(RECORDS FOR THE EXERCISE Opens)

Lemma heap_Pop_spec (h : list A) :
  is_heap key h -> NoDup h -> h <> [] ->
  exists x h',
    Pop key h = Some (x, h')
    /\ h !! 0%nat = Some x
    /\ is_heap key h'
    /\ h ≡ₚ x :: h'.
Proof.
  intros Hheap Hnd Hne. unfold Pop.
  destruct (length h) as [|n] eqn:Hlen.
  { destruct h; [contradiction | discriminate]. }
  destruct (lookup_lt_is_Some_2 h 0) as [x Hx]; [lia|].
  destruct (heap_down_loop_spec n (Swap h 0 n) 0 n) as (Hh & Hl & Hout & Helem & Hnd').
  - rewrite heap_Swap_length. lia.
  - lia.
  - pose proof (proj1 (heap_upto_K h (length h) ltac:(lia)) Hheap) as HK.
    split.
    + intros c Hc Hpar. rewrite !heap_K_Swap by lia.
      repeat case_decide; try lia. apply HK. lia.
    + intros c Hc Hpar Hpos. lia.
  - unfold down.
    set (h1 := down_loop key n (Swap h 0 n) 0 n) in *.
    rewrite heap_Swap_length in Hl.
    assert (h1 !! n = Some x) as Hlast.
    { rewrite Hout by lia. rewrite heap_Swap_lookup by lia.
      repeat case_decide; subst; try lia; assumption. }
    rewrite Hlast. exists x, (take n h1). split; [reflexivity|]. split; [exact Hx|].
    assert (h1 = take n h1 ++ [x]) as Hsplit.
    { rewrite <- (take_drop n h1) at 1. f_equal.
      rewrite (drop_S _ _ _ Hlast). rewrite drop_ge by lia. reflexivity. }
    split.
    + unfold is_heap. rewrite length_take, Hl, Hlen.
      replace (n `min` S n)%nat with n by lia.
      intros c Hc y z Hy Hz.
      rewrite lookup_take_lt in Hy by lia. rewrite lookup_take_lt in Hz by lia.
      exact (Hh c Hc y z Hy Hz).
    + specialize (Hnd' (heap_Swap_NoDup h 0 n ltac:(lia) ltac:(lia) Hnd)).
      transitivity h1.
      * apply NoDup_Permutation; [exact Hnd | exact Hnd' |].
        intros y. rewrite Helem. symmetry. apply heap_Swap_elem; lia.
      * rewrite Hsplit at 1. rewrite Permutation_app_comm. reflexivity.
Qed.

(** The root of a heap carries the least key. *)
Lemma heap_root_min (h : list A) x :
  is_heap key h -> h !! 0%nat = Some x -> forall y, y ∈ h -> (key x <= key y)%Z.
Proof.
  intros Hheap Hx y Hy. apply list_elem_of_lookup in Hy as [k Hk].
  revert y Hk. induction k as [k IH] using lt_wf_ind. intros y Hk.
  destruct (decide (k = 0%nat)) as [->|Hk0].
  - rewrite Hx in Hk. injection Hk as ->. lia.
  - pose proof (lookup_lt_Some _ _ _ Hk) as Hlt.
    destruct (lookup_lt_is_Some_2 h ((k - 1) / 2)) as [z Hz]; [lia|].
    pose proof (IH ((k - 1) / 2)%nat ltac:(lia) z Hz).
    pose proof (Hheap k ltac:(lia) z y Hz Hk). lia.
Qed.

End HeapProperties.

(** ** The scheduler *)

Lemma heap_is_heap_ext {A} (key1 key2 : A -> Z) (h : list A) :
  (forall x, x ∈ h -> key1 x = key2 x) ->
  Heap.is_heap key1 h -> Heap.is_heap key2 h.
Proof.
  intros Hext Hheap c Hc x y Hx Hy.
  rewrite <- (Hext x), <- (Hext y).
  - exact (Hheap c Hc x y Hx Hy).
  - apply list_elem_of_lookup. eauto.
  - apply list_elem_of_lookup. eauto.
Qed.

(RECORDS FOR THE EXERCISE Closes)

**AIM OF THE EXERCISE**
Produce an exact transcription of the lines from the one containing "- exact (Hheap c Hc x y Hx Hy)." through the end of the records, both included, and no other lines.

**YOUR SOLUTION**
  - exact (Hheap c Hc x y Hx Hy).
  - apply list_elem_of_lookup. eauto.
  - apply list_elem_of_lookup. eauto.
Qed.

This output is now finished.